REQUIRED ACTION:
This exercise calls for the line with "do 3 apply wp_bind, wp_modify.", the line with "apply (masked_event_use_after_free", and all lines between them in the material below, output exactly and with no other lines.

INPUT DATA:
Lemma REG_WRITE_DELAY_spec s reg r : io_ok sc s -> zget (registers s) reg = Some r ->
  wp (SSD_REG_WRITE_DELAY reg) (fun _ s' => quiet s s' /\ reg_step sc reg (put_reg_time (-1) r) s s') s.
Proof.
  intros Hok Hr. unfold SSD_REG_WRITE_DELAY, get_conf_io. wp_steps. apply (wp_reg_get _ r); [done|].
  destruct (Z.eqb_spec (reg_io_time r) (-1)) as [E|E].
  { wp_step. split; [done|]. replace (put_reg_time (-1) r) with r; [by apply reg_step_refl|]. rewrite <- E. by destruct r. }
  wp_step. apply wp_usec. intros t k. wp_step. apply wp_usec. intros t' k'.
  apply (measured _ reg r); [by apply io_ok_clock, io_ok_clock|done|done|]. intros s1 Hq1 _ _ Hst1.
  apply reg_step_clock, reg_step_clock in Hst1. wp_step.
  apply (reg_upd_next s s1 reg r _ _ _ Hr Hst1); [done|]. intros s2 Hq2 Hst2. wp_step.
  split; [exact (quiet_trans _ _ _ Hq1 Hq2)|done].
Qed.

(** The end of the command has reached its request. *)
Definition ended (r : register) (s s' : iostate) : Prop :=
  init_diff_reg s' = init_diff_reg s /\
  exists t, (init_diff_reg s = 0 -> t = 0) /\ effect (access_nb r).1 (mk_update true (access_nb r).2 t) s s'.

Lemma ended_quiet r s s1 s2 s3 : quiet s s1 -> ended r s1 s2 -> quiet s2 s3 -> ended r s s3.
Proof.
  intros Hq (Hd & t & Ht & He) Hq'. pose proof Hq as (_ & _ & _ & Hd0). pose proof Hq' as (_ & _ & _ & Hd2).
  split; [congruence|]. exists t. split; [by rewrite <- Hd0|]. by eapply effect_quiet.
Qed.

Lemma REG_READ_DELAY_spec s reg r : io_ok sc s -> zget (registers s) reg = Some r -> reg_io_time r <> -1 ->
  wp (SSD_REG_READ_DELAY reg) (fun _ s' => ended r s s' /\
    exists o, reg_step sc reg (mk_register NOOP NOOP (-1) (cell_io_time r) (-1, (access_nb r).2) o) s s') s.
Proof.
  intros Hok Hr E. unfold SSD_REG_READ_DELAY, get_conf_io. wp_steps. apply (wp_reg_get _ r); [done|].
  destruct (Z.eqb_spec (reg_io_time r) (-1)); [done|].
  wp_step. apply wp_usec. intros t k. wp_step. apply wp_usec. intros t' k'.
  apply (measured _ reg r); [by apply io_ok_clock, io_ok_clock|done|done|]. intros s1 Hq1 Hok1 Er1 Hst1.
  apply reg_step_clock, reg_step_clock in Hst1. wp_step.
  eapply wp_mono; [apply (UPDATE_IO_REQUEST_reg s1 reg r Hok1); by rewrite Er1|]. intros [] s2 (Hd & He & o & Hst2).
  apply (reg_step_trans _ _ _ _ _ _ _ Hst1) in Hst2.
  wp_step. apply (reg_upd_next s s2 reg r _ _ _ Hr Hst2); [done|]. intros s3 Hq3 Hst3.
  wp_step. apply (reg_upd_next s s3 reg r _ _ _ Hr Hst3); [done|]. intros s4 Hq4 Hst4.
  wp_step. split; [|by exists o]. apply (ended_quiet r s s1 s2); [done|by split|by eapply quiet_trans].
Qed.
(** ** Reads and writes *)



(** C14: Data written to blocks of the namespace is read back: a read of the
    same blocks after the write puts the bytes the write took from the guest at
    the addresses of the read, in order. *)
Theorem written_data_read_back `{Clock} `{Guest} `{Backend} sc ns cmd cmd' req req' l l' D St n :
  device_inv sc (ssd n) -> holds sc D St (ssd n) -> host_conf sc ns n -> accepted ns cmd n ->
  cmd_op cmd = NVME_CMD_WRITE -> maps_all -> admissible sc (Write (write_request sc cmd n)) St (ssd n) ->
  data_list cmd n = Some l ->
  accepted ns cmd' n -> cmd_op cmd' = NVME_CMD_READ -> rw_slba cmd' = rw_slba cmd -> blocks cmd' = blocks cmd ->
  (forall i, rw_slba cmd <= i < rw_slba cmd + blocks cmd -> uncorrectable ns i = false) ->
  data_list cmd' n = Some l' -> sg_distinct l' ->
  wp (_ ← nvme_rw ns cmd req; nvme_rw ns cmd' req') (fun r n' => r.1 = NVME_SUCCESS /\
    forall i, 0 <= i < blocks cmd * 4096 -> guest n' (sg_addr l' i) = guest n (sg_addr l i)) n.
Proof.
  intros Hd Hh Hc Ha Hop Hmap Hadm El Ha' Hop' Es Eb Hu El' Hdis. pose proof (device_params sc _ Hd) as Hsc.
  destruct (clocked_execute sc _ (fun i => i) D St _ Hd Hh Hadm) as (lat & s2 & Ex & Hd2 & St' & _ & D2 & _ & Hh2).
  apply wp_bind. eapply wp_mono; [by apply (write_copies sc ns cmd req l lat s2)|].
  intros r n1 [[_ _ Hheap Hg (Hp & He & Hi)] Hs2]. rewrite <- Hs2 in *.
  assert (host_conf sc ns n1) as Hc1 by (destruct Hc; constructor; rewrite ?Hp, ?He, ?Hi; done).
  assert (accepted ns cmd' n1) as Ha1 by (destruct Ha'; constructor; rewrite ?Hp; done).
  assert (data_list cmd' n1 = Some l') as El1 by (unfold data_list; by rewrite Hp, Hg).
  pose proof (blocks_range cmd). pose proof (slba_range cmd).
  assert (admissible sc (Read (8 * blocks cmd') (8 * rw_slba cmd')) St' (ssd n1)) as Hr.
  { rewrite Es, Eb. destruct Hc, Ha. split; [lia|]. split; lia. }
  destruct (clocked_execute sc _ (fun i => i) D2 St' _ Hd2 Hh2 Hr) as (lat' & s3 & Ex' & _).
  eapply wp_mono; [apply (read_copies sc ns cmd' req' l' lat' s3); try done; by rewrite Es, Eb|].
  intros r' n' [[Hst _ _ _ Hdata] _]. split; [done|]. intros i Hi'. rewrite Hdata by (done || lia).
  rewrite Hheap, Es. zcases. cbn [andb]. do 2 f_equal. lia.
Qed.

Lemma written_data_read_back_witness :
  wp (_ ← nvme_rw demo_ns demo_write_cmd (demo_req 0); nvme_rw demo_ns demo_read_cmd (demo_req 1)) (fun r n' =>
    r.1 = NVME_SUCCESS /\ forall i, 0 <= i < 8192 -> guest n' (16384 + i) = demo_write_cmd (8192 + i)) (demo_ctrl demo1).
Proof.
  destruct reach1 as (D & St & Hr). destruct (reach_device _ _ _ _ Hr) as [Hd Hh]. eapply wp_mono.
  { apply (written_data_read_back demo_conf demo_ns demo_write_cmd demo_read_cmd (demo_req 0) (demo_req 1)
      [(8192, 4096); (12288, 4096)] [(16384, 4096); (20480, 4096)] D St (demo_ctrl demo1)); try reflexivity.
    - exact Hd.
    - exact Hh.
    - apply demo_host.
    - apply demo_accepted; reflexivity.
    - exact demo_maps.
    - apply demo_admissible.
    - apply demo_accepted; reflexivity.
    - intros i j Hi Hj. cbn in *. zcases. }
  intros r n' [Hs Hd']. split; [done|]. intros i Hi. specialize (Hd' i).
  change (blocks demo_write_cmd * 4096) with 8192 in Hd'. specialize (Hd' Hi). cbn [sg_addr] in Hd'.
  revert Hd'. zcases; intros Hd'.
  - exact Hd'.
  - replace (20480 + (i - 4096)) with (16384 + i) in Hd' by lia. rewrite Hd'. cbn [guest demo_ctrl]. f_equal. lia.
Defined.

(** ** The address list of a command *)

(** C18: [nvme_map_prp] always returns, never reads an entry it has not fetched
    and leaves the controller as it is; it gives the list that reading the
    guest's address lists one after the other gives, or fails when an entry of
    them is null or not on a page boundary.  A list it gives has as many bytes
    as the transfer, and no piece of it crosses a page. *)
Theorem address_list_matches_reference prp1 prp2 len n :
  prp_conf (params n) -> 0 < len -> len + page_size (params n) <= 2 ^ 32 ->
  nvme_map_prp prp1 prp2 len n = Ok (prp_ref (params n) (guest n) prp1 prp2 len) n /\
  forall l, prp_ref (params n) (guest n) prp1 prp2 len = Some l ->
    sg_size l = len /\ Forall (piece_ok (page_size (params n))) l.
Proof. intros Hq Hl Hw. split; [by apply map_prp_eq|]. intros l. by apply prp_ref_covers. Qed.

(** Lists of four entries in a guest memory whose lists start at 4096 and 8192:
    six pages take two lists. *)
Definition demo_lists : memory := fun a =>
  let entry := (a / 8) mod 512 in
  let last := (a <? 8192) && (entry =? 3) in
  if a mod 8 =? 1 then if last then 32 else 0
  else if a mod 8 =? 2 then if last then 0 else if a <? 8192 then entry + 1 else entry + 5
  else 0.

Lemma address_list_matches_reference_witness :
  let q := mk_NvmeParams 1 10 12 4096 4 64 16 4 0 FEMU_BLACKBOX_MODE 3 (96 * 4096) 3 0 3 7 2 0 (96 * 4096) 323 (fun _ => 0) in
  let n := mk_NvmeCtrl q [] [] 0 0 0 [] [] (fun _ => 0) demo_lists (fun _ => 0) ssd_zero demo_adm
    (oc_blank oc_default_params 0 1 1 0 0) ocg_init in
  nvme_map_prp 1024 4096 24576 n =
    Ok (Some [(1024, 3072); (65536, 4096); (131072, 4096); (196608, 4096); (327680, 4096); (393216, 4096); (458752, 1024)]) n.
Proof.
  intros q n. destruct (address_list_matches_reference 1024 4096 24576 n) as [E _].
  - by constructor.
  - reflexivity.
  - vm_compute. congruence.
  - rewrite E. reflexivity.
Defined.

--

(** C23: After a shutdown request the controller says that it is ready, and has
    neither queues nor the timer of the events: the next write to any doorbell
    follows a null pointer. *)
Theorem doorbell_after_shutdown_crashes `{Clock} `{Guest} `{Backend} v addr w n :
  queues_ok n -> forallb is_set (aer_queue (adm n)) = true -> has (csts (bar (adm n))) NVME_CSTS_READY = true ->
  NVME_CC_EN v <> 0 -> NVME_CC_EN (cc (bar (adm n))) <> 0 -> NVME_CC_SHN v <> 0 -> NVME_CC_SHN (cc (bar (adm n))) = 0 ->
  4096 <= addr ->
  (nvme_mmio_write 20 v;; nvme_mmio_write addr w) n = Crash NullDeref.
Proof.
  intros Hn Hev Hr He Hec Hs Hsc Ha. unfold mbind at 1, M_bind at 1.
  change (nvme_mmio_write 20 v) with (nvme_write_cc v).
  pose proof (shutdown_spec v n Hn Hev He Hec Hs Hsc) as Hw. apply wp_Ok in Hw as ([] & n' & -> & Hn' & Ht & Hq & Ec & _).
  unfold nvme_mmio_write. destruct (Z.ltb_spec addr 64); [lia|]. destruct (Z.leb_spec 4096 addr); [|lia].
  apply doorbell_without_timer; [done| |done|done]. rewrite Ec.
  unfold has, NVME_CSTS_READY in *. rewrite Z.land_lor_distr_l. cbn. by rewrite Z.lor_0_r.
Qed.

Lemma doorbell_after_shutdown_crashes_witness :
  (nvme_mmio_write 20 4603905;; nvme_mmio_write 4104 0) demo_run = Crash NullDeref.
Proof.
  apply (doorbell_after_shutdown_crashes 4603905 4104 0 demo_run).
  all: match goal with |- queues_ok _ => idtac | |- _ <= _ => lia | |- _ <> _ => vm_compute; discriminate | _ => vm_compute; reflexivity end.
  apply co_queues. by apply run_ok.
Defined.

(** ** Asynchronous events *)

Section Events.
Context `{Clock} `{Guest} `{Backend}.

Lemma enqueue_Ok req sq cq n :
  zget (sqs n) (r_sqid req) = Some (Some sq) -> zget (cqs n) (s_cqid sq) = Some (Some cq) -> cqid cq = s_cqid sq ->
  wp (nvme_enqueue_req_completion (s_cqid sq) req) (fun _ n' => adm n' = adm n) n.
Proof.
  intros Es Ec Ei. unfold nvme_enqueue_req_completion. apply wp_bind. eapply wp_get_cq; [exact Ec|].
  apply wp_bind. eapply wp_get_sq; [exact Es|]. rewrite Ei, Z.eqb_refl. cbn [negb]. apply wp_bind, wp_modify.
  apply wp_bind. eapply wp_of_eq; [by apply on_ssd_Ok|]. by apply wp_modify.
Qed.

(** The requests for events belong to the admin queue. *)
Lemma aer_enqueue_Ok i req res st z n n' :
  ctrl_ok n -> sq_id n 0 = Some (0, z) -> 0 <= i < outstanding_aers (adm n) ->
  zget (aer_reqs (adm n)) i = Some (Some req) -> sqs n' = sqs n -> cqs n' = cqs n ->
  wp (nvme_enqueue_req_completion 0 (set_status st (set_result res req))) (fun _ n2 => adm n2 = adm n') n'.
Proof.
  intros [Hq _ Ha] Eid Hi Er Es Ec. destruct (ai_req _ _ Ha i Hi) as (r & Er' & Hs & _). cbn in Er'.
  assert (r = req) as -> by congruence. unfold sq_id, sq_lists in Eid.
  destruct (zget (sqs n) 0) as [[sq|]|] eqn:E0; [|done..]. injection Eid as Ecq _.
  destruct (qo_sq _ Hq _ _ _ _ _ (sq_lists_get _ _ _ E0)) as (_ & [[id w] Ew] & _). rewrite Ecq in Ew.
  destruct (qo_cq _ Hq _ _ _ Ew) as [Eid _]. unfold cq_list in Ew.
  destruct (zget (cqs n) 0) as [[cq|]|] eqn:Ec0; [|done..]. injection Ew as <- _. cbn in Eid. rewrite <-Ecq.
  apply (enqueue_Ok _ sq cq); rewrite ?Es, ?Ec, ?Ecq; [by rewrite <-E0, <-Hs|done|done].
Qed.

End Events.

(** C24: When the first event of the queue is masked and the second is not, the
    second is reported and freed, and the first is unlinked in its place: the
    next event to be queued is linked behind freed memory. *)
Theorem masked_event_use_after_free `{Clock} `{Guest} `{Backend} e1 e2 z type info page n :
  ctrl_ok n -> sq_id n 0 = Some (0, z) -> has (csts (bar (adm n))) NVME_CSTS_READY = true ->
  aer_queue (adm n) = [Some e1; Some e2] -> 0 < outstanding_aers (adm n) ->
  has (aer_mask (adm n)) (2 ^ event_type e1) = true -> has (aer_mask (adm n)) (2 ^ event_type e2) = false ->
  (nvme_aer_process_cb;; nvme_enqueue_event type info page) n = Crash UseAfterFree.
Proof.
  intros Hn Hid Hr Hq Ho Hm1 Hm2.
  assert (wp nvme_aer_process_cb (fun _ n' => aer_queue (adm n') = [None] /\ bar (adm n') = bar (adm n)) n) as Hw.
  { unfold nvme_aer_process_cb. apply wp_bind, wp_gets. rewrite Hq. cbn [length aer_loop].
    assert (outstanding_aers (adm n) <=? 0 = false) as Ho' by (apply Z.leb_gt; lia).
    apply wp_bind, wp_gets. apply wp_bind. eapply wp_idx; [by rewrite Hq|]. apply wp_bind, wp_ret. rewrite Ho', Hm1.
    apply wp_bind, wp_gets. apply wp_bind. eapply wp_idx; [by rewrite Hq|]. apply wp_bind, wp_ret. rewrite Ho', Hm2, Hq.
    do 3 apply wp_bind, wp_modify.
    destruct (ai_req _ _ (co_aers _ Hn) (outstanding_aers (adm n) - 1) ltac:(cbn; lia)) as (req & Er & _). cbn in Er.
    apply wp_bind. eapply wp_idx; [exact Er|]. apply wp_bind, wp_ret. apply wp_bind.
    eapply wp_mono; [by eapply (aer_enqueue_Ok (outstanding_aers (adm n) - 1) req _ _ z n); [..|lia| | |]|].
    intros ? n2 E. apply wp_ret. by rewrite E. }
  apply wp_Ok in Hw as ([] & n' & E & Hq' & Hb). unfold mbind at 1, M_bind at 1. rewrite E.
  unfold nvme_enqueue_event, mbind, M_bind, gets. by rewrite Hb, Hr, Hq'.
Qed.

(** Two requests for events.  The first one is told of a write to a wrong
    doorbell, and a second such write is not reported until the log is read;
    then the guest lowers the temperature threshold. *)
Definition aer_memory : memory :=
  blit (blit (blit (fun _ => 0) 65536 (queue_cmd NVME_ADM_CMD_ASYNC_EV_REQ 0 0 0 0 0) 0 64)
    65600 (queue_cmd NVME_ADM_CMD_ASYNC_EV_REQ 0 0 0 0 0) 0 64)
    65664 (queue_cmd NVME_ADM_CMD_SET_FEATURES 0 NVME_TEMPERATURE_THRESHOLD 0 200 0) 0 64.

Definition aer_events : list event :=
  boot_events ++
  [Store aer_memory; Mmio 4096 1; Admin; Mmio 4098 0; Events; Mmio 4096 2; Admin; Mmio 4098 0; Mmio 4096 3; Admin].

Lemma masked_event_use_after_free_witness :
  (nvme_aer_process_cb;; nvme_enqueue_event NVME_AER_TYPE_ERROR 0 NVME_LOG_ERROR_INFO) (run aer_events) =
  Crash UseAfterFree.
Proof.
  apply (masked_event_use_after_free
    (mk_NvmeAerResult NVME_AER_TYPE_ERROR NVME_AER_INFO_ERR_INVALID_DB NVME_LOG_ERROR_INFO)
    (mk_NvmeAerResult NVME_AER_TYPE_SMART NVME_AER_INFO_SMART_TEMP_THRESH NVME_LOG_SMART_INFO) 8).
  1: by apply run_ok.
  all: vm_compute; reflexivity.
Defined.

* * *

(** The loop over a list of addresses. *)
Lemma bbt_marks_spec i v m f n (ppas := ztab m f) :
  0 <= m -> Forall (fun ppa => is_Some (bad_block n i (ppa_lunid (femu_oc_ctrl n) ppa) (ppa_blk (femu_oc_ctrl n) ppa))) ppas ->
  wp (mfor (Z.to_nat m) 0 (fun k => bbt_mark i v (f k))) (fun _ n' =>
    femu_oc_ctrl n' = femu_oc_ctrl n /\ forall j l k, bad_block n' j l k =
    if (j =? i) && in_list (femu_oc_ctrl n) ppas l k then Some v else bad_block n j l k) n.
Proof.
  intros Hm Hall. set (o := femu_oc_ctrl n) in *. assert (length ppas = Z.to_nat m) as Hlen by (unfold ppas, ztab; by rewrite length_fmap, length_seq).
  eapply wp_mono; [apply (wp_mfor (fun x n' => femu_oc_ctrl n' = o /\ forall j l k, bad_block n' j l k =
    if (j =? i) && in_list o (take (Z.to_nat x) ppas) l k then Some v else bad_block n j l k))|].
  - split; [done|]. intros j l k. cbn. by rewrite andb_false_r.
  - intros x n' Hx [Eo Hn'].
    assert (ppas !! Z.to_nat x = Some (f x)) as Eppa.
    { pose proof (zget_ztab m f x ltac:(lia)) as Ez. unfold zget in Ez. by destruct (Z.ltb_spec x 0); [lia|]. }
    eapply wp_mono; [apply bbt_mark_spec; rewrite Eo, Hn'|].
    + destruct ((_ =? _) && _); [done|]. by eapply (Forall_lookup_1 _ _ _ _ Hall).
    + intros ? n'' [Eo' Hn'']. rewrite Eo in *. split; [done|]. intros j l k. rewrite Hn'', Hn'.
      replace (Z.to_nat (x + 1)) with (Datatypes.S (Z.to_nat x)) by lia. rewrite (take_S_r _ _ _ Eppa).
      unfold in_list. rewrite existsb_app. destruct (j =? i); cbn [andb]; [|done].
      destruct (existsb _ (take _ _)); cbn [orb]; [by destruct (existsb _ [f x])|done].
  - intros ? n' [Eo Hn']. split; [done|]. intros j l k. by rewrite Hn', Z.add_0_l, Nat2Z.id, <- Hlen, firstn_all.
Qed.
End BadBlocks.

THE COMPLETED TASK:
    do 3 apply wp_bind, wp_modify.
    destruct (ai_req _ _ (co_aers _ Hn) (outstanding_aers (adm n) - 1) ltac:(cbn; lia)) as (req & Er & _). cbn in Er.
    apply wp_bind. eapply wp_idx; [exact Er|]. apply wp_bind, wp_ret. apply wp_bind.
    eapply wp_mono; [by eapply (aer_enqueue_Ok (outstanding_aers (adm n) - 1) req _ _ z n); [..|lia| | |]|].
    intros ? n2 E. apply wp_ret. by rewrite E. }
  apply wp_Ok in Hw as ([] & n' & E & Hq' & Hb). unfold mbind at 1, M_bind at 1. rewrite E.
  unfold nvme_enqueue_event, mbind, M_bind, gets. by rewrite Hb, Hr, Hq'.
Qed.

(** Two requests for events.  The first one is told of a write to a wrong
    doorbell, and a second such write is not reported until the log is read;
    then the guest lowers the temperature threshold. *)
Definition aer_memory : memory :=
  blit (blit (blit (fun _ => 0) 65536 (queue_cmd NVME_ADM_CMD_ASYNC_EV_REQ 0 0 0 0 0) 0 64)
    65600 (queue_cmd NVME_ADM_CMD_ASYNC_EV_REQ 0 0 0 0 0) 0 64)
    65664 (queue_cmd NVME_ADM_CMD_SET_FEATURES 0 NVME_TEMPERATURE_THRESHOLD 0 200 0) 0 64.

Definition aer_events : list event :=
  boot_events ++
  [Store aer_memory; Mmio 4096 1; Admin; Mmio 4098 0; Events; Mmio 4096 2; Admin; Mmio 4098 0; Mmio 4096 3; Admin].

Lemma masked_event_use_after_free_witness :
  (nvme_aer_process_cb;; nvme_enqueue_event NVME_AER_TYPE_ERROR 0 NVME_LOG_ERROR_INFO) (run aer_events) =
  Crash UseAfterFree.
Proof.
  apply (masked_event_use_after_free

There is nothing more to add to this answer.